Luis Flores

Personal information
- Full name: Luis Ángel Flores Pereira
- Date of birth: 19 September 2002 (age 22)
- Place of birth: Bolivia
- Height: 1.70 m (5 ft 7 in)
- Position(s): Defender

Youth career
- Telento Export
- Novorizontino
- Bolívar

Senior career*
- Years: Team / Apps / (Gls)
- 2020–2021: Bolívar / 1 / (0)
- 2022: Nacional Potosí / 0 / (0)

= Luis Flores (Bolivian footballer) =

Bolivian footballer (born 2002)

Luis Ángel Flores Pereira (born 19 September 2002) is a Bolivian footballer who plays as a defender.

==Career==
===Club career===
Flores started playing football at Telento Export in Bolivia.

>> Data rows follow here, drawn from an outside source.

Section Setters.
Context {HH : Host} {PH : PhysHost} {VH : VmxHw}.
Implicit Types (o : vm_obj) (c : vcpu_obj) (d : driver).
Definition set_vo_vm (x : vm_t) o : vm_obj :=
  VmObj x (vo_vm_lock o) (vo_ref_count o) (vo_flags o) (vo_features o) (vo_vm_id o) (vo_vpid_seed
    o) (vo_vcpu_list o) (vo_bsp_vcpu_id o) (vo_valid_xcr0 o) (vo_vm_host o) (vo_p2m_map o)
    (vo_ept_lock o) (vo_ram_entry o) (vo_ram_mems o) (vo_spare_ramsize o).
Definition set_vo_vm_lock (x : option Z) o : vm_obj :=
  VmObj (vo_vm o) x (vo_ref_count o) (vo_flags o) (vo_features o) (vo_vm_id o) (vo_vpid_seed o)
    (vo_vcpu_list o) (vo_bsp_vcpu_id o) (vo_valid_xcr0 o) (vo_vm_host o) (vo_p2m_map o)
    (vo_ept_lock o) (vo_ram_entry o) (vo_ram_mems o) (vo_spare_ramsize o).
Definition set_vo_ref_count (x : Z) o : vm_obj :=
  VmObj (vo_vm o) (vo_vm_lock o) x (vo_flags o) (vo_features o) (vo_vm_id o) (vo_vpid_seed o)
    (vo_vcpu_list o) (vo_bsp_vcpu_id o) (vo_valid_xcr0 o) (vo_vm_host o) (vo_p2m_map o)
    (vo_ept_lock o) (vo_ram_entry o) (vo_ram_mems o) (vo_spare_ramsize o).
Definition set_vo_flags (x : Z) o : vm_obj :=
  VmObj (vo_vm o) (vo_vm_lock o) (vo_ref_count o) x (vo_features o) (vo_vm_id o) (vo_vpid_seed o)
    (vo_vcpu_list o) (vo_bsp_vcpu_id o) (vo_valid_xcr0 o) (vo_vm_host o) (vo_p2m_map o)
    (vo_ept_lock o) (vo_ram_entry o) (vo_ram_mems o) (vo_spare_ramsize o).
Definition set_vo_features (x : Z) o : vm_obj :=
  VmObj (vo_vm o) (vo_vm_lock o) (vo_ref_count o) (vo_flags o) x (vo_vm_id o) (vo_vpid_seed o)
    (vo_vcpu_list o) (vo_bsp_vcpu_id o) (vo_valid_xcr0 o) (vo_vm_host o) (vo_p2m_map o)
    (vo_ept_lock o) (vo_ram_entry o) (vo_ram_mems o) (vo_spare_ramsize o).
Definition set_vo_vm_id (x : Z) o : vm_obj :=
  VmObj (vo_vm o) (vo_vm_lock o) (vo_ref_count o) (vo_flags o) (vo_features o) x (vo_vpid_seed o)
    (vo_vcpu_list o) (vo_bsp_vcpu_id o) (vo_valid_xcr0 o) (vo_vm_host o) (vo_p2m_map o)
    (vo_ept_lock o) (vo_ram_entry o) (vo_ram_mems o) (vo_spare_ramsize o).
Definition set_vo_vpid_seed (x : Z) o : vm_obj :=
  VmObj (vo_vm o) (vo_vm_lock o) (vo_ref_count o) (vo_flags o) (vo_features o) (vo_vm_id o) x
    (vo_vcpu_list o) (vo_bsp_vcpu_id o) (vo_valid_xcr0 o) (vo_vm_host o) (vo_p2m_map o)
    (vo_ept_lock o) (vo_ram_entry o) (vo_ram_mems o) (vo_spare_ramsize o).
Definition set_vo_vcpu_list (x : list Z) o : vm_obj :=
  VmObj (vo_vm o) (vo_vm_lock o) (vo_ref_count o) (vo_flags o) (vo_features o) (vo_vm_id o)
    (vo_vpid_seed o) x (vo_bsp_vcpu_id o) (vo_valid_xcr0 o) (vo_vm_host o) (vo_p2m_map o)
    (vo_ept_lock o) (vo_ram_entry o) (vo_ram_mems o) (vo_spare_ramsize o).
Definition set_vo_valid_xcr0 (x : Z) o : vm_obj :=
  VmObj (vo_vm o) (vo_vm_lock o) (vo_ref_count o) (vo_flags o) (vo_features o) (vo_vm_id o)
    (vo_vpid_seed o) (vo_vcpu_list o) (vo_bsp_vcpu_id o) x (vo_vm_host o) (vo_p2m_map o)
    (vo_ept_lock o) (vo_ram_entry o) (vo_ram_mems o) (vo_spare_ramsize o).
Definition set_vo_vm_host (x : Z) o : vm_obj :=
  VmObj (vo_vm o) (vo_vm_lock o) (vo_ref_count o) (vo_flags o) (vo_features o) (vo_vm_id o)
    (vo_vpid_seed o) (vo_vcpu_list o) (vo_bsp_vcpu_id o) (vo_valid_xcr0 o) x (vo_p2m_map o)
    (vo_ept_lock o) (vo_ram_entry o) (vo_ram_mems o) (vo_spare_ramsize o).
Definition set_vo_p2m_map (x : list (option Z)) o : vm_obj :=
  VmObj (vo_vm o) (vo_vm_lock o) (vo_ref_count o) (vo_flags o) (vo_features o) (vo_vm_id o)
    (vo_vpid_seed o) (vo_vcpu_list o) (vo_bsp_vcpu_id o) (vo_valid_xcr0 o) (vo_vm_host o) x
    (vo_ept_lock o) (vo_ram_entry o) (vo_ram_mems o) (vo_spare_ramsize o).
Definition set_vo_ept_lock (x : option Z) o : vm_obj :=
  VmObj (vo_vm o) (vo_vm_lock o) (vo_ref_count o) (vo_flags o) (vo_features o) (vo_vm_id o)
    (vo_vpid_seed o) (vo_vcpu_list o) (vo_bsp_vcpu_id o) (vo_valid_xcr0 o) (vo_vm_host o)
    (vo_p2m_map o) x (vo_ram_entry o) (vo_ram_mems o) (vo_spare_ramsize o).
Definition set_vo_ram_entry (x : option Z) o : vm_obj :=
  VmObj (vo_vm o) (vo_vm_lock o) (vo_ref_count o) (vo_flags o) (vo_features o) (vo_vm_id o)
    (vo_vpid_seed o) (vo_vcpu_list o) (vo_bsp_vcpu_id o) (vo_valid_xcr0 o) (vo_vm_host o)
    (vo_p2m_map o) (vo_ept_lock o) x (vo_ram_mems o) (vo_spare_ramsize o).
Definition set_vo_ram_mems (x : list hax_vcpu_mem) o : vm_obj :=
  VmObj (vo_vm o) (vo_vm_lock o) (vo_ref_count o) (vo_flags o) (vo_features o) (vo_vm_id o)
    (vo_vpid_seed o) (vo_vcpu_list o) (vo_bsp_vcpu_id o) (vo_valid_xcr0 o) (vo_vm_host o)
    (vo_p2m_map o) (vo_ept_lock o) (vo_ram_entry o) x (vo_spare_ramsize o).
Definition set_co_vcpu (x : vcpu) c : vcpu_obj :=
  VcpuObj x (co_vm c) (co_vcpu_id c) (co_vpid c) (co_ref_count c) (co_flags c) (co_vmcs_page c)
    (co_gfxpage c) (co_state c) (co_tmutex c) (co_guest_cpuid c) (co_tunnel_vcpumem c)
    (co_iobuf_vcpumem c) (co_tunnel c) (co_vcpu_host c).
Definition set_co_vm (x : Z) c : vcpu_obj :=
  VcpuObj (co_vcpu c) x (co_vcpu_id c) (co_vpid c) (co_ref_count c) (co_flags c) (co_vmcs_page c)
    (co_gfxpage c) (co_state c) (co_tmutex c) (co_guest_cpuid c) (co_tunnel_vcpumem c)
    (co_iobuf_vcpumem c) (co_tunnel c) (co_vcpu_host c).
Definition set_co_vcpu_id (x : Z) c : vcpu_obj :=
  VcpuObj (co_vcpu c) (co_vm c) x (co_vpid c) (co_ref_count c) (co_flags c) (co_vmcs_page c)
    (co_gfxpage c) (co_state c) (co_tmutex c) (co_guest_cpuid c) (co_tunnel_vcpumem c)
    (co_iobuf_vcpumem c) (co_tunnel c) (co_vcpu_host c).
Definition set_co_vpid (x : Z) c : vcpu_obj :=
  VcpuObj (co_vcpu c) (co_vm c) (co_vcpu_id c) x (co_ref_count c) (co_flags c) (co_vmcs_page c)
    (co_gfxpage c) (co_state c) (co_tmutex c) (co_guest_cpuid c) (co_tunnel_vcpumem c)
    (co_iobuf_vcpumem c) (co_tunnel c) (co_vcpu_host c).
Definition set_co_ref_count (x : Z) c : vcpu_obj :=
  VcpuObj (co_vcpu c) (co_vm c) (co_vcpu_id c) (co_vpid c) x (co_flags c) (co_vmcs_page c)
    (co_gfxpage c) (co_state c) (co_tmutex c) (co_guest_cpuid c) (co_tunnel_vcpumem c)
    (co_iobuf_vcpumem c) (co_tunnel c) (co_vcpu_host c).
Definition set_co_flags (x : Z) c : vcpu_obj :=
  VcpuObj (co_vcpu c) (co_vm c) (co_vcpu_id c) (co_vpid c) (co_ref_count c) x (co_vmcs_page c)
    (co_gfxpage c) (co_state c) (co_tmutex c) (co_guest_cpuid c) (co_tunnel_vcpumem c)
    (co_iobuf_vcpumem c) (co_tunnel c) (co_vcpu_host c).
Definition set_co_vmcs_page (x : option Z) c : vcpu_obj :=
  VcpuObj (co_vcpu c) (co_vm c) (co_vcpu_id c) (co_vpid c) (co_ref_count c) (co_flags c) x
    (co_gfxpage c) (co_state c) (co_tmutex c) (co_guest_cpuid c) (co_tunnel_vcpumem c)
    (co_iobuf_vcpumem c) (co_tunnel c) (co_vcpu_host c).
Definition set_co_gfxpage (x : option Z) c : vcpu_obj :=
  VcpuObj (co_vcpu c) (co_vm c) (co_vcpu_id c) (co_vpid c) (co_ref_count c) (co_flags c)
    (co_vmcs_page c) x (co_state c) (co_tmutex c) (co_guest_cpuid c) (co_tunnel_vcpumem c)
    (co_iobuf_vcpumem c) (co_tunnel c) (co_vcpu_host c).
Definition set_co_state (x : option Z) c : vcpu_obj :=
  VcpuObj (co_vcpu c) (co_vm c) (co_vcpu_id c) (co_vpid c) (co_ref_count c) (co_flags c)
    (co_vmcs_page c) (co_gfxpage c) x (co_tmutex c) (co_guest_cpuid c) (co_tunnel_vcpumem c)
    (co_iobuf_vcpumem c) (co_tunnel c) (co_vcpu_host c).
Definition set_co_tmutex (x : option Z) c : vcpu_obj :=
  VcpuObj (co_vcpu c) (co_vm c) (co_vcpu_id c) (co_vpid c) (co_ref_count c) (co_flags c)
    (co_vmcs_page c) (co_gfxpage c) (co_state c) x (co_guest_cpuid c) (co_tunnel_vcpumem c)
    (co_iobuf_vcpumem c) (co_tunnel c) (co_vcpu_host c).
Definition set_co_guest_cpuid (x : option Z) c : vcpu_obj :=
  VcpuObj (co_vcpu c) (co_vm c) (co_vcpu_id c) (co_vpid c) (co_ref_count c) (co_flags c)
    (co_vmcs_page c) (co_gfxpage c) (co_state c) (co_tmutex c) x (co_tunnel_vcpumem c)
    (co_iobuf_vcpumem c) (co_tunnel c) (co_vcpu_host c).
Definition set_co_tunnel_vcpumem (x : option hax_vcpu_mem) c : vcpu_obj :=
  VcpuObj (co_vcpu c) (co_vm c) (co_vcpu_id c) (co_vpid c) (co_ref_count c) (co_flags c)
    (co_vmcs_page c) (co_gfxpage c) (co_state c) (co_tmutex c) (co_guest_cpuid c) x
    (co_iobuf_vcpumem c) (co_tunnel c) (co_vcpu_host c).
Definition set_co_iobuf_vcpumem (x : option hax_vcpu_mem) c : vcpu_obj :=
  VcpuObj (co_vcpu c) (co_vm c) (co_vcpu_id c) (co_vpid c) (co_ref_count c) (co_flags c)
    (co_vmcs_page c) (co_gfxpage c) (co_state c) (co_tmutex c) (co_guest_cpuid c)
    (co_tunnel_vcpumem c) x (co_tunnel c) (co_vcpu_host c).
Definition set_co_tunnel (x : bool) c : vcpu_obj :=
  VcpuObj (co_vcpu c) (co_vm c) (co_vcpu_id c) (co_vpid c) (co_ref_count c) (co_flags c)
    (co_vmcs_page c) (co_gfxpage c) (co_state c) (co_tmutex c) (co_guest_cpuid c)
    (co_tunnel_vcpumem c) (co_iobuf_vcpumem c) x (co_vcpu_host c).
Definition set_co_vcpu_host (x : Z) c : vcpu_obj :=
  VcpuObj (co_vcpu c) (co_vm c) (co_vcpu_id c) (co_vpid c) (co_ref_count c) (co_flags c)
    (co_vmcs_page c) (co_gfxpage c) (co_state c) (co_tmutex c) (co_guest_cpuid c)
    (co_tunnel_vcpumem c) (co_iobuf_vcpumem c) (co_tunnel c) x.
Definition set_dv_heap (x : heap) d : driver :=
  Driver x (dv_phys d) (dv_vm_mid_bits d) (dv_hax d) (dv_vmlist d) (dv_vms d) (dv_vcpus d)
    (dv_cpuids d) (dv_vm_hosts d) (dv_vcpu_hosts d) (dv_devices d) (dv_processor d)
    (dv_irq_enabled d) (dv_cpuid_globals d) (dv_ept_capabilities d) (dv_cpus d) (dv_umem d) (dv_leaked d).
Definition set_dv_phys (x : pstate) d : driver :=
  Driver (dv_heap d) x (dv_vm_mid_bits d) (dv_hax d) (dv_vmlist d) (dv_vms d) (dv_vcpus d)
    (dv_cpuids d) (dv_vm_hosts d) (dv_vcpu_hosts d) (dv_devices d) (dv_processor d)
    (dv_irq_enabled d) (dv_cpuid_globals d) (dv_ept_capabilities d) (dv_cpus d) (dv_umem d) (dv_leaked d).
Definition set_dv_vm_mid_bits (x : Z) d : driver :=
  Driver (dv_heap d) (dv_phys d) x (dv_hax d) (dv_vmlist d) (dv_vms d) (dv_vcpus d) (dv_cpuids d)
    (dv_vm_hosts d) (dv_vcpu_hosts d) (dv_devices d) (dv_processor d) (dv_irq_enabled d)
    (dv_cpuid_globals d) (dv_ept_capabilities d) (dv_cpus d) (dv_umem d) (dv_leaked d).
Definition set_dv_hax (x : hax_t) d : driver :=
  Driver (dv_heap d) (dv_phys d) (dv_vm_mid_bits d) x (dv_vmlist d) (dv_vms d) (dv_vcpus d)
    (dv_cpuids d) (dv_vm_hosts d) (dv_vcpu_hosts d) (dv_devices d) (dv_processor d)
    (dv_irq_enabled d) (dv_cpuid_globals d) (dv_ept_capabilities d) (dv_cpus d) (dv_umem d) (dv_leaked d).
Definition set_dv_vmlist (x : list Z) d : driver :=
  Driver (dv_heap d) (dv_phys d) (dv_vm_mid_bits d) (dv_hax d) x (dv_vms d) (dv_vcpus d)
    (dv_cpuids d) (dv_vm_hosts d) (dv_vcpu_hosts d) (dv_devices d) (dv_processor d)
    (dv_irq_enabled d) (dv_cpuid_globals d) (dv_ept_capabilities d) (dv_cpus d) (dv_umem d) (dv_leaked d).
Definition set_dv_vms (x : gmap Z vm_obj) d : driver :=
  Driver (dv_heap d) (dv_phys d) (dv_vm_mid_bits d) (dv_hax d) (dv_vmlist d) x (dv_vcpus d)
    (dv_cpuids d) (dv_vm_hosts d) (dv_vcpu_hosts d) (dv_devices d) (dv_processor d)
    (dv_irq_enabled d) (dv_cpuid_globals d) (dv_ept_capabilities d) (dv_cpus d) (dv_umem d) (dv_leaked d).
Definition set_dv_vcpus (x : gmap Z vcpu_obj) d : driver :=
  Driver (dv_heap d) (dv_phys d) (dv_vm_mid_bits d) (dv_hax d) (dv_vmlist d) (dv_vms d) x
    (dv_cpuids d) (dv_vm_hosts d) (dv_vcpu_hosts d) (dv_devices d) (dv_processor d)
    (dv_irq_enabled d) (dv_cpuid_globals d) (dv_ept_capabilities d) (dv_cpus d) (dv_umem d) (dv_leaked d).
Definition set_dv_cpuids (x : gmap Z hax_cpuid_t) d : driver :=
  Driver (dv_heap d) (dv_phys d) (dv_vm_mid_bits d) (dv_hax d) (dv_vmlist d) (dv_vms d) (dv_vcpus
    d) x (dv_vm_hosts d) (dv_vcpu_hosts d) (dv_devices d) (dv_processor d) (dv_irq_enabled d)
    (dv_cpuid_globals d) (dv_ept_capabilities d) (dv_cpus d) (dv_umem d) (dv_leaked d).
Definition set_dv_vm_hosts (x : gmap Z hax_vm_linux_t) d : driver :=
  Driver (dv_heap d) (dv_phys d) (dv_vm_mid_bits d) (dv_hax d) (dv_vmlist d) (dv_vms d) (dv_vcpus
    d) (dv_cpuids d) x (dv_vcpu_hosts d) (dv_devices d) (dv_processor d) (dv_irq_enabled d)
    (dv_cpuid_globals d) (dv_ept_capabilities d) (dv_cpus d) (dv_umem d) (dv_leaked d).
Definition set_dv_vcpu_hosts (x : gmap Z hax_vcpu_linux_t) d : driver :=
  Driver (dv_heap d) (dv_phys d) (dv_vm_mid_bits d) (dv_hax d) (dv_vmlist d) (dv_vms d) (dv_vcpus
    d) (dv_cpuids d) (dv_vm_hosts d) x (dv_devices d) (dv_processor d) (dv_irq_enabled d)
    (dv_cpuid_globals d) (dv_ept_capabilities d) (dv_cpus d) (dv_umem d) (dv_leaked d).
Definition set_dv_devices (x : gset device) d : driver :=
  Driver (dv_heap d) (dv_phys d) (dv_vm_mid_bits d) (dv_hax d) (dv_vmlist d) (dv_vms d) (dv_vcpus
    d) (dv_cpuids d) (dv_vm_hosts d) (dv_vcpu_hosts d) x (dv_processor d) (dv_irq_enabled d)
    (dv_cpuid_globals d) (dv_ept_capabilities d) (dv_cpus d) (dv_umem d) (dv_leaked d).
Definition set_dv_processor (x : vmx_cpu) d : driver :=
  Driver (dv_heap d) (dv_phys d) (dv_vm_mid_bits d) (dv_hax d) (dv_vmlist d) (dv_vms d) (dv_vcpus
    d) (dv_cpuids d) (dv_vm_hosts d) (dv_vcpu_hosts d) (dv_devices d) x (dv_irq_enabled d)
    (dv_cpuid_globals d) (dv_ept_capabilities d) (dv_cpus d) (dv_umem d) (dv_leaked d).
Definition set_dv_irq_enabled (x : bool) d : driver :=
  Driver (dv_heap d) (dv_phys d) (dv_vm_mid_bits d) (dv_hax d) (dv_vmlist d) (dv_vms d) (dv_vcpus
    d) (dv_cpuids d) (dv_vm_hosts d) (dv_vcpu_hosts d) (dv_devices d) (dv_processor d) x
    (dv_cpuid_globals d) (dv_ept_capabilities d) (dv_cpus d) (dv_umem d) (dv_leaked d).
Definition set_dv_cpuid_globals (x : cpuid_globals) d : driver :=
  Driver (dv_heap d) (dv_phys d) (dv_vm_mid_bits d) (dv_hax d) (dv_vmlist d) (dv_vms d) (dv_vcpus
    d) (dv_cpuids d) (dv_vm_hosts d) (dv_vcpu_hosts d) (dv_devices d) (dv_processor d)
    (dv_irq_enabled d) x (dv_ept_capabilities d) (dv_cpus d) (dv_umem d) (dv_leaked d).
Definition set_dv_leaked (x : list remain) d : driver :=
  Driver (dv_heap d) (dv_phys d) (dv_vm_mid_bits d) (dv_hax d) (dv_vmlist d) (dv_vms d) (dv_vcpus
    d) (dv_cpuids d) (dv_vm_hosts d) (dv_vcpu_hosts d) (dv_devices d) (dv_processor d)
    (dv_irq_enabled d) (dv_cpuid_globals d) (dv_ept_capabilities d) (dv_cpus d) (dv_umem d) x.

He later joined Brazilian club Grêmio Novorizontino. However, he was later forced to return to Bolivia due to an injury. He ended up joining Club Bolívar after he returned home and began playing for the reserve team. Shortly after, he was also summoned to the Bolivian U-17 national team where he sat on the bench in four 2019 South American U-17 Championship games, without making his debut.

Ahead of the 2021 season, Flores became a permanent part of the first team squad. Flores made his professional debut for Club Bolívar on 13 March 2021 against Guabirá. Ahead of the 2022 season, Flores moved to fellow league club Nacional Potosí.